(** C10.  The loader takes any integer text for [BATCH_SIZE]: with the
    required settings present and the tunables readable, a batch size that
    is zero or negative is accepted as it is.  With it, [create_batches]
    raises when the size is zero and returns no batch at all when it is
    negative, whatever the files. *)
Theorem batch_size_unvalidated :
  forall (env : environ) (z p m : Z),
    z <= 0 ->
    Py.int (getenv env "BATCH_SIZE" "30") = Ok z ->
    Py.int (getenv env "POLL_INTERVAL" "15") = Ok p ->
    Py.int (getenv env "MAX_RETRIES" "3") = Ok m ->
    Py.truthy (env !! "REN3_USER_ID") = true ->
    Py.truthy (env !! "REN3_WORKSPACE_ID") = true ->
    Py.truthy (env !! "REN3_AGENT_UUID") = true ->
    Py.truthy (env !! "REN3_AGENT_FOLDER") = true ->
    exists cfg,
      Ren3Config_init env = Ok cfg
      /\ batch_size cfg = z
      /\ (z = 0 -> forall (A : Type) (json_files : list A),
            create_batches (batch_size cfg) json_files = Err ValueError)
      /\ (z < 0 -> forall (A : Type) (json_files : list A),
            create_batches (batch_size cfg) json_files = Ok []).
Proof.
  intros env z p m Hz Hbs Hpi Hmr Hu Hw Ha Hf.
  eexists. split.
  - unfold Ren3Config_init. rewrite Hbs, Hpi, Hmr.
    unfold missing. simpl. rewrite Hu, Hw, Ha, Hf. reflexivity.
  - simpl. split; [reflexivity|]. split.
    + intros -> A l. reflexivity.
    + intros Hneg A l. unfold create_batches.
      rewrite range_negative_step by lia. reflexivity.
Qed.

Lemma batch_size_unvalidated_witness :
  (exists cfg,
     Ren3Config_init (<["BATCH_SIZE" := "0"]> base_env) = Ok cfg
     /\ batch_size cfg = 0
     /\ create_batches (batch_size cfg) ["a.json"; "b.json"] = Err ValueError)
  /\ (exists cfg,
        Ren3Config_init (<["BATCH_SIZE" := "-5"]> base_env) = Ok cfg
        /\ batch_size cfg = -5
        /\ create_batches (batch_size cfg) ["a.json"; "b.json"] = Ok []).
Proof.
  split.
  - destruct (batch_size_unvalidated (<["BATCH_SIZE" := "0"]> base_env) 0 15 3)
      as (cfg & Hcfg & Hbs & Hzero & _); [lia | reflexivity ..|].
    exists cfg. repeat split; [exact Hcfg | exact Hbs | by apply Hzero].
  - destruct (batch_size_unvalidated (<["BATCH_SIZE" := "-5"]> base_env) (-5) 15 3)
      as (cfg & Hcfg & Hbs & _ & Hneg); [lia | reflexivity ..|].
    exists cfg. repeat split; [exact Hcfg | exact Hbs | apply Hneg; lia].
Defined.

(** * Computations: proofs *)

Section Worlds.
Implicit Types (w : World) (evs : list event) (n : nat).

Lemma advance_advance n1 n2 evs1 evs2 w :
  advance n2 evs2 (advance n1 evs1 w) = advance (n1 + n2) (evs1 ++ evs2) w.
Proof.
  unfold advance, with_sent, with_trace. simpl. f_equal; [lia|].
  by rewrite app_assoc.
Qed.

Lemma advance_more n evs1 evs2 w :
  advance 0 evs2 (advance n evs1 w) = advance n (evs1 ++ evs2) w.
Proof. by rewrite advance_advance, Nat.add_0_r. Qed.

Lemma advance_nil w : advance 0 [] w = w.
Proof.
  destruct w. unfold advance, with_sent, with_trace. simpl.
  by rewrite app_nil_r.
Qed.

Lemma send_eq r w : send r w = (Ret (service w (sent w)), advance 1 [EvRequest r] w).
Proof. reflexivity. Qed.

Lemma emit_eq e w : emit e w = (Ret tt, advance 0 [e] w).
Proof. reflexivity. Qed.

Lemma written_advance p f n evs w :
  written p f (advance n evs w) = advance n evs (written p f w).
Proof. done. Qed.

Lemma write_file_eq p f w :
  write_file p f w = (Ret tt, written p f (advance 0 [EvWrite p] w)).
Proof. done. Qed.

Lemma log_eq m w : log m w = (Ret tt, advance 0 [EvLog m] w).
Proof. reflexivity. Qed.

Lemma sleep_cases s w :
  sleep s w = match sleep_error w s with
              | Some e => (Raise e, w)
              | None => (Ret tt, advance 0 [EvSleep s] w)
              end.
Proof. reflexivity. Qed.

Lemma wait_limit_floor w : sleep_floor <= wait_limit w.
Proof. unfold wait_limit. lia. Qed.

(** A wait within the floor is taken, whatever the clock reads. *)
Lemma sleep_error_none s w : 0 <= s <= sleep_floor -> sleep_error w s = None.
Proof.
  intros Hs. unfold sleep_error. pose proof (wait_limit_floor w).
  destruct (Z.ltb_spec s 0); [lia|].
  destruct (Z.ltb_spec sleep_ceiling s); [unfold sleep_ceiling, sleep_floor in *; lia|].
  by destruct (Z.ltb_spec (wait_limit w) s); [lia|].
Qed.

Lemma sleep_eq s w :
  0 <= s <= sleep_floor -> sleep s w = (Ret tt, advance 0 [EvSleep s] w).
Proof. intros Hs. by rewrite sleep_cases, sleep_error_none. Qed.

Lemma sleep_negative s w : s < 0 -> sleep s w = (Raise ValueError, w).
Proof.
  intros Hs. rewrite sleep_cases. unfold sleep_error.
  by destruct (Z.ltb_spec s 0); [|lia].
Qed.

Lemma sleep_too_long s w : sleep_ceiling < s -> sleep s w = (Raise OverflowError, w).
Proof.
  intros Hs. rewrite sleep_cases. unfold sleep_error.
  destruct (Z.ltb_spec s 0); [unfold sleep_ceiling in *; lia|].
  by destruct (Z.ltb_spec sleep_ceiling s); [|lia].
Qed.

(** A wait beyond what a C timestamp holds is refused. *)
Lemma sleep_error_too_long s w :
  sleep_ceiling < s -> sleep_error w s = Some OverflowError.
Proof.
  intros Hs. unfold sleep_error.
  destruct (Z.ltb_spec s 0); [unfold sleep_ceiling in *; lia|].
  by destruct (Z.ltb_spec sleep_ceiling s); [|lia].
Qed.

(** What a refused wait raises. *)
Lemma sleep_error_kinds s w e :
  sleep_error w s = Some e ->
  e = ValueError \/ e = OverflowError \/ e = OSError.
Proof.
  unfold sleep_error. intros H.
  destruct (s <? 0); [injection H as <-; auto|].
  destruct (sleep_ceiling <? s); [injection H as <-; auto|].
  destruct (wait_limit w <? s); [injection H as <-; auto | done].
Qed.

» BRIEF
Work out how many lines in the entries contain "true" and give that number alone.

» WRITTEN REPLY
4